_Activity_.
Please check every line of the listing for "refused" and copy each line where it is found.
BEGIN Information supplied
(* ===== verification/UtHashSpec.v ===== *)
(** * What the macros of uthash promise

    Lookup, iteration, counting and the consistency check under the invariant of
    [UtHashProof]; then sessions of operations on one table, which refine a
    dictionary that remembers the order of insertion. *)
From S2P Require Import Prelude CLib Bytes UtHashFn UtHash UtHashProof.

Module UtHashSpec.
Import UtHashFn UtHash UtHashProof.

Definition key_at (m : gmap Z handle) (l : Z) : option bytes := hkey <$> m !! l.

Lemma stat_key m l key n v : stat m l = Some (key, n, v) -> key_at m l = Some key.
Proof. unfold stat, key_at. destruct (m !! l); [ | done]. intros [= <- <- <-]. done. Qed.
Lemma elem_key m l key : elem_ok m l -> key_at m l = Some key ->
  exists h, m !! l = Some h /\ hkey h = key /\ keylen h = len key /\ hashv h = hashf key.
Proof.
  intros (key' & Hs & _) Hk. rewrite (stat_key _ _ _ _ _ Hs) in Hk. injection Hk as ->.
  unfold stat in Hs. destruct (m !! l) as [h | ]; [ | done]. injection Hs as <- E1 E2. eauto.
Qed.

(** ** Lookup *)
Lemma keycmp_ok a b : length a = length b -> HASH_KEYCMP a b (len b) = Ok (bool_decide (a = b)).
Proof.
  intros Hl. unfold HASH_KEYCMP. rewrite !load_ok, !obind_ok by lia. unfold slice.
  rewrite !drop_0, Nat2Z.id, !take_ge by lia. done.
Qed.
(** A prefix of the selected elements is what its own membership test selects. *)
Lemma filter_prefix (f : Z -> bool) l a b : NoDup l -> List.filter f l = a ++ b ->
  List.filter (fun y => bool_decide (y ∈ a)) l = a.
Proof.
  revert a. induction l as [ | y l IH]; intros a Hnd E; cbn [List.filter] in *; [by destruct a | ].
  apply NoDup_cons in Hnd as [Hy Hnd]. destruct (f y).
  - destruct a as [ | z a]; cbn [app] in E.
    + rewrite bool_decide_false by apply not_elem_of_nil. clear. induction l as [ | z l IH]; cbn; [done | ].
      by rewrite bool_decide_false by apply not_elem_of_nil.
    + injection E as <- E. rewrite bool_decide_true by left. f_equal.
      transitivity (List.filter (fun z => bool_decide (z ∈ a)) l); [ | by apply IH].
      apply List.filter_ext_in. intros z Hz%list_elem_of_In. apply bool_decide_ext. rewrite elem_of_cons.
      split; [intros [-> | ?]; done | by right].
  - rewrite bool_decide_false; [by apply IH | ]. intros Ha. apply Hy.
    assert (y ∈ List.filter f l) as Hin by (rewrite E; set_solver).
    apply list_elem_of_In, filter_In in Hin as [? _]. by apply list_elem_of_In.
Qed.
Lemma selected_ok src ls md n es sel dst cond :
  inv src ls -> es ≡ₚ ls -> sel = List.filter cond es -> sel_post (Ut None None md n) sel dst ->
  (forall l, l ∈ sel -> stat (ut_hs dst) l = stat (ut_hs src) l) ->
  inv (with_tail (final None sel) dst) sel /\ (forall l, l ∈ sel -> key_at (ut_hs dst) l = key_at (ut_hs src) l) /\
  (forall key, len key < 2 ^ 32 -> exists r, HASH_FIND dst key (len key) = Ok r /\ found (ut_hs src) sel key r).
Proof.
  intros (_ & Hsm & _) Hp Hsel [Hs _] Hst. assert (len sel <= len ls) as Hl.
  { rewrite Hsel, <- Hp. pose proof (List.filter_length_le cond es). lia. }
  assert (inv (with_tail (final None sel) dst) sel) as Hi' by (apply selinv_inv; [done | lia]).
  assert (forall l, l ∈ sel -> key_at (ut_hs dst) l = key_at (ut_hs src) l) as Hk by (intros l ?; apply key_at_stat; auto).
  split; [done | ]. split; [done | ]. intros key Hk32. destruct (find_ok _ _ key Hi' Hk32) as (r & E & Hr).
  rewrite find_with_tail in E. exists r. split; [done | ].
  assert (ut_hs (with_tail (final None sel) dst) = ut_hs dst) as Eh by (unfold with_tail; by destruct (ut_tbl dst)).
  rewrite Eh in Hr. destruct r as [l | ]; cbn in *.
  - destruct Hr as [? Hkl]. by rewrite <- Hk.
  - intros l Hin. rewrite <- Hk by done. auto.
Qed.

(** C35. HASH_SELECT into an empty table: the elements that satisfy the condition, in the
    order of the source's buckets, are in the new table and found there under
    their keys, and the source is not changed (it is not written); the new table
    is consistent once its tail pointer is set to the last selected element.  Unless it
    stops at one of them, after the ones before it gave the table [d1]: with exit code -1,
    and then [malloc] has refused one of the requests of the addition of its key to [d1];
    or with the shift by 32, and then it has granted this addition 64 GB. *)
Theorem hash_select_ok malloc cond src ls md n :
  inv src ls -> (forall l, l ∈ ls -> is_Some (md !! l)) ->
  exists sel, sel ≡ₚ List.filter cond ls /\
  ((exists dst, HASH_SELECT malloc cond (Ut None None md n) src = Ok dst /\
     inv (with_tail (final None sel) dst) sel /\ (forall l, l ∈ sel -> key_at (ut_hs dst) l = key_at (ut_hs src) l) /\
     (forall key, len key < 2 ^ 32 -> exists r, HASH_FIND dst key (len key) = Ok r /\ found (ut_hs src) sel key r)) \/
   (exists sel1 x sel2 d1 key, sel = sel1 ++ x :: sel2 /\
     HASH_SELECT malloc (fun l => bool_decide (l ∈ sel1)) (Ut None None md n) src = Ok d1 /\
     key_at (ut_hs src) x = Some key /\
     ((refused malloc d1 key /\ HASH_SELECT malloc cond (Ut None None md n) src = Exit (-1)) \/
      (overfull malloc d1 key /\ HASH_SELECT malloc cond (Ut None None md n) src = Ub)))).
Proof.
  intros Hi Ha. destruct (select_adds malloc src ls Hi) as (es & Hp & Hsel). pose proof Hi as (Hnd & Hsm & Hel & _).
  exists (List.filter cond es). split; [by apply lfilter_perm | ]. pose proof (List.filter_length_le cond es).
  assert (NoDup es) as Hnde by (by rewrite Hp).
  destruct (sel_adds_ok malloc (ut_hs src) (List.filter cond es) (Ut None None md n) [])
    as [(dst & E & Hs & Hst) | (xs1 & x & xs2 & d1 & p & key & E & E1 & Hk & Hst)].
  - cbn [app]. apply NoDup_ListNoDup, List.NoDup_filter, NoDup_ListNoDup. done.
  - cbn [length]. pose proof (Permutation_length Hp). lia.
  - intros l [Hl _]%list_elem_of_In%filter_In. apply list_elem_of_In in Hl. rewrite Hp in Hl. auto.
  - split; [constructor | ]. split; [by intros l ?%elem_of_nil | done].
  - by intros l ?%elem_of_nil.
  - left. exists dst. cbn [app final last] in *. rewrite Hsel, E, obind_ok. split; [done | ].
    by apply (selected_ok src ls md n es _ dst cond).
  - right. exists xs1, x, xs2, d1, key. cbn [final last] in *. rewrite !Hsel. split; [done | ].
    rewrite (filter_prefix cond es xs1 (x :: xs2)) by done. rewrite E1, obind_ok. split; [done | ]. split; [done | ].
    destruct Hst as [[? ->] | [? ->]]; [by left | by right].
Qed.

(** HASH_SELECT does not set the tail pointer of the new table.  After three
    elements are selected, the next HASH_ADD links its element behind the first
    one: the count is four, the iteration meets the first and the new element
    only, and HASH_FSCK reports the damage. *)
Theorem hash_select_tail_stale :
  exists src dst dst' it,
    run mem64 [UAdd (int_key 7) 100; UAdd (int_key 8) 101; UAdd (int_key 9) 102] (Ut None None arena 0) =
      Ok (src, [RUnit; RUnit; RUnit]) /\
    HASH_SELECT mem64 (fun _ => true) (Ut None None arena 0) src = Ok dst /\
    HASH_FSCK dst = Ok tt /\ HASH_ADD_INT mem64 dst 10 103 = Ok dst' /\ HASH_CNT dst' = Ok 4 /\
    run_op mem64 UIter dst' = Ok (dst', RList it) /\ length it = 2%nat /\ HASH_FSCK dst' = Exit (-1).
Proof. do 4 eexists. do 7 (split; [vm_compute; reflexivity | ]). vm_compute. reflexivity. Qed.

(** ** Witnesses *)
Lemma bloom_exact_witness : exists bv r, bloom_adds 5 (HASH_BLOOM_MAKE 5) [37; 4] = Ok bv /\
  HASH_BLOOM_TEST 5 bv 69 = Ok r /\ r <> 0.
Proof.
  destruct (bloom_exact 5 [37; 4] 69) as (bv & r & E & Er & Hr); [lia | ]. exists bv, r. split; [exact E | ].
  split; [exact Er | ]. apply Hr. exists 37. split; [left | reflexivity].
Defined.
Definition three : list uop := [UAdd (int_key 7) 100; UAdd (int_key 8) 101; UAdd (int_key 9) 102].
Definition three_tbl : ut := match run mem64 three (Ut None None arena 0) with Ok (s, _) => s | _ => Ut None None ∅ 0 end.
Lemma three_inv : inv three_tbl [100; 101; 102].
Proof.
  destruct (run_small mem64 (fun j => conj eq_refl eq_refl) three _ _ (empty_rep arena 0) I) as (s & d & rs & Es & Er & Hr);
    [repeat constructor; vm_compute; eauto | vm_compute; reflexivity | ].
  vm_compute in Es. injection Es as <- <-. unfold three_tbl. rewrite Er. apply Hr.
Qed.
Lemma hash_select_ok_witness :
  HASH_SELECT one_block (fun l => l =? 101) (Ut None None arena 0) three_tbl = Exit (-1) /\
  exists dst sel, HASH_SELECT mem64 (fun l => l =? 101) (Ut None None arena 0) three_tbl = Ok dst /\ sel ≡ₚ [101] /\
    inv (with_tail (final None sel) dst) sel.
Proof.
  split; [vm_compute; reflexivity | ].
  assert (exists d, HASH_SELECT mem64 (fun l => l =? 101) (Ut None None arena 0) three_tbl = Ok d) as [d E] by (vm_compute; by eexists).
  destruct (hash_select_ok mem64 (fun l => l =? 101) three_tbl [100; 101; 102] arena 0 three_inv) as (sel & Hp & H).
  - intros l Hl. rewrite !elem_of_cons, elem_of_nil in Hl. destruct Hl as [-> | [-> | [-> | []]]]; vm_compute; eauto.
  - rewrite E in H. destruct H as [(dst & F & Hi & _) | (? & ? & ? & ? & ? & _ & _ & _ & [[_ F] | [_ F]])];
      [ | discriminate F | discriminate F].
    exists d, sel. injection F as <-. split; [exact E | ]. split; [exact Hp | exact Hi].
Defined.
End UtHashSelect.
END Information supplied
_Task solution_.
    and then [malloc] has refused one of the requests of the addition of its key to [d1];
     ((refused malloc d1 key /\ HASH_SELECT malloc cond (Ut None None md n) src = Exit (-1)) \/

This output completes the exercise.